Lemma X_simulate_publishes_states_witness :
  let w := fresh [f64 300; f64 310; f64 320] [] in
  let run := simulate_cstr no_json no_lists no_objects probe_solver
               (f64 350) (f64 1) grid w in
  match run.1 with
  | Ret (Ca, T) => sent (new_events w run.2) = publishable (drop 1 Ca) (drop 1 T)
  | Raise _ => False
  end /\
  sent (new_events w run.2) = [(f64 1, f64 310); (f64 2, f64 320)].
Proof.
  cbn zeta. split; [|by vm_compute].
  destruct (simulate_cstr no_json no_lists no_objects probe_solver
              (f64 350) (f64 1) grid (fresh [f64 300; f64 310; f64 320] []))
    as [[[Ca T]|e] w'] eqn:E; cbn [fst snd].
  - exact (X_simulate_publishes_states no_json no_lists no_objects probe_solver
             (f64 350) (f64 1) grid Ca T _ w' E).
  - vm_compute in E. discriminate E.
Defined.

(** The run over [grid] on a channel of ten idle timeouts, a skipped message
    among them and a command behind them. *)
Lemma X_simulate_quiet_run_witness :
  let w := fresh [f64 300; f64 310; f64 320]
             (Record PNone :: replicate 10 Idle ++ [command (PFloat (f64 305))]) in
  let run := simulate_cstr no_json no_lists no_objects probe_solver
               (f64 350) (f64 1) grid w in
  is_ret run.1 = true /\ w_u run.2 = [f64 300; f64 310; f64 320] /\
  w_consumer run.2 = [command (PFloat (f64 305))] /\
  length (inputs_used (new_events w run.2)) = 2.
Proof.
  cbn zeta.
  apply (X_simulate_quiet_run no_json no_lists no_objects probe_solver
           (f64 350) (f64 1) grid
           (fresh [f64 300; f64 310; f64 320]
              (Record PNone :: replicate 10 Idle ++ [command (PFloat (f64 305))]))
           (Record PNone :: replicate 10 Idle) [command (PFloat (f64 305))]).
  - intros x0 t0 t1 ui1. reflexivity.
  - cbn [length w_u fresh grid]. lia.
  - cbn [length w_x0 fresh]. lia.
  - reflexivity.
  - apply Forall_cons; split; [by left|].
    apply Forall_replicate. exact I.
  - unfold grid. cbn [length replicate count_idle]. lia.
Defined.

(** The run over [grid] with and without the command 305: the same arrays. *)
Lemma X_commands_never_change_trajectory_witness :
  (simulate_cstr no_json no_lists no_objects probe_solver (f64 350) (f64 1) grid
     (fresh [f64 300; f64 310; f64 320] [command (PFloat (f64 305))])).1 =
  (simulate_cstr no_json no_lists no_objects probe_solver (f64 350) (f64 1) grid
     (fresh [f64 300; f64 310; f64 320] [])).1.
Proof.
  destruct (simulate_cstr no_json no_lists no_objects probe_solver (f64 350) (f64 1) grid
              (fresh [f64 300; f64 310; f64 320] [command (PFloat (f64 305))]))
    as [[r1|e1] w1'] eqn:E1; [|vm_compute in E1; discriminate E1].
  destruct (simulate_cstr no_json no_lists no_objects probe_solver (f64 350) (f64 1) grid
              (fresh [f64 300; f64 310; f64 320] []))
    as [[r2|e2] w2'] eqn:E2; [|vm_compute in E2; discriminate E2].
  cbn [fst]. f_equal.
  eapply (X_commands_never_change_trajectory no_json no_lists no_objects probe_solver
            (f64 350) (f64 1) grid _ _ w1' w2' r1 r2); [| |exact E1|exact E2];
    reflexivity.
Defined.

(** A text of brackets on which the decoder gives up. *)
Lemma X_receive_decoder_failure_witness :
  let run := receive_tc_from_kafka deep_json no_lists
               (set_consumer [Record (PStr "[[[["); Idle] (fresh [] [])) in
  run.1 = Raise RecursionError /\ w_consumer run.2 = [Idle].
Proof.
  apply (X_receive_decoder_failure deep_json no_lists "[[[[" RecursionError).
  - reflexivity.
  - reflexivity.
Defined.
Lemma simulate_shape (wps : list (string * Outcome)) :
  simulate_actions_to_wp np_exp ep_model wp_calibrated base = Ok wps ->
  exists wp_go wp_punt wp_fg,
    _ep_to_wp np_exp wp_calibrated base (ep_go_spec ep_model q) 1 = Ok wp_go
    /\ _ep_to_wp np_exp wp_calibrated base (ep_punt_spec ep_model q) 0 = Ok wp_punt
    /\ _ep_to_wp np_exp wp_calibrated base (ep_fg_spec ep_model q) 0 = Ok wp_fg
    /\ wps = [ ("GO"%string, {| wp := wp_go; ep := ep_go_spec ep_model q |});
               ("PUNT"%string, {| wp := wp_punt; ep := ep_punt_spec ep_model q |});
               ("FG"%string, {| wp := wp_fg; ep := ep_fg_spec ep_model q |}) ].
Proof.
  destruct (valid_query_bounds q q_valid) as (_ & Ht & Hy & _).
  unfold simulate_actions_to_wp, _predict_ep_with_possession.
  cbn [base features_of f_yardline_100 f_ydstogo].
  rewrite (py_float_yards (yardline_100 q)) by lia.
  cbn [rbind].
  replace (ydstogo q =? 0) with false by (symmetry; apply Z.eqb_neq; lia).
  rewrite (py_float_yards (ydstogo q)) by lia.
  cbn [rbind Z.eqb Pos.eqb].
  rewrite (p_conv_float (ydstogo q)) by lia.
  rewrite (go_success_yardline (yardline_100 q) (ydstogo q)) by lia.
  rewrite (punt_yardline (yardline_100 q)) by lia.
  rewrite (fg_miss_yardline (yardline_100 q)) by lia.
  rewrite (p_make_float (yardline_100 q)) by lia.
  fold base.
  change (_ * ep_model _ + _ * ep_model _)%float with (ep_go_spec ep_model q) at 1.
  change (ep_model (ep_features base (100 - float_of_Z (Z.max 1 (yardline_100 q - 38)))%float))
    with (ep_punt_spec ep_model q).
  change (_ * (3 + _) + _ * ep_model _)%float with (ep_fg_spec ep_model q).
  intros H.
  destruct (_ep_to_wp np_exp wp_calibrated base (ep_go_spec ep_model q) 1)
    as [wp_go|] eqn:Hgo; [ | discriminate H ].
  destruct (_ep_to_wp np_exp wp_calibrated base (ep_punt_spec ep_model q) 0)
    as [wp_punt|] eqn:Hpunt; [ | discriminate H ].
  destruct (_ep_to_wp np_exp wp_calibrated base (ep_fg_spec ep_model q) 0)
    as [wp_fg|] eqn:Hfg; [ | discriminate H ].
  cbn [rbind] in H. injection H as <-.
  exists wp_go, wp_punt, wp_fg. auto.
Qed.
End SimulatorShape.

-- -- --

• Problem to work on:
Since only part of the listing is wanted, copy exactly the lines from the one holding "(fresh [f64 300; f64 310; f64 320] [])).1." to the one holding "(** A text of", both included.

• Exercise solution:
     (fresh [f64 300; f64 310; f64 320] [])).1.
Proof.
  destruct (simulate_cstr no_json no_lists no_objects probe_solver (f64 350) (f64 1) grid
              (fresh [f64 300; f64 310; f64 320] [command (PFloat (f64 305))]))
    as [[r1|e1] w1'] eqn:E1; [|vm_compute in E1; discriminate E1].
  destruct (simulate_cstr no_json no_lists no_objects probe_solver (f64 350) (f64 1) grid
              (fresh [f64 300; f64 310; f64 320] []))
    as [[r2|e2] w2'] eqn:E2; [|vm_compute in E2; discriminate E2].
  cbn [fst]. f_equal.
  eapply (X_commands_never_change_trajectory no_json no_lists no_objects probe_solver
            (f64 350) (f64 1) grid _ _ w1' w2' r1 r2); [| |exact E1|exact E2];
    reflexivity.
Defined.

(** A text of brackets on which the decoder gives up. *)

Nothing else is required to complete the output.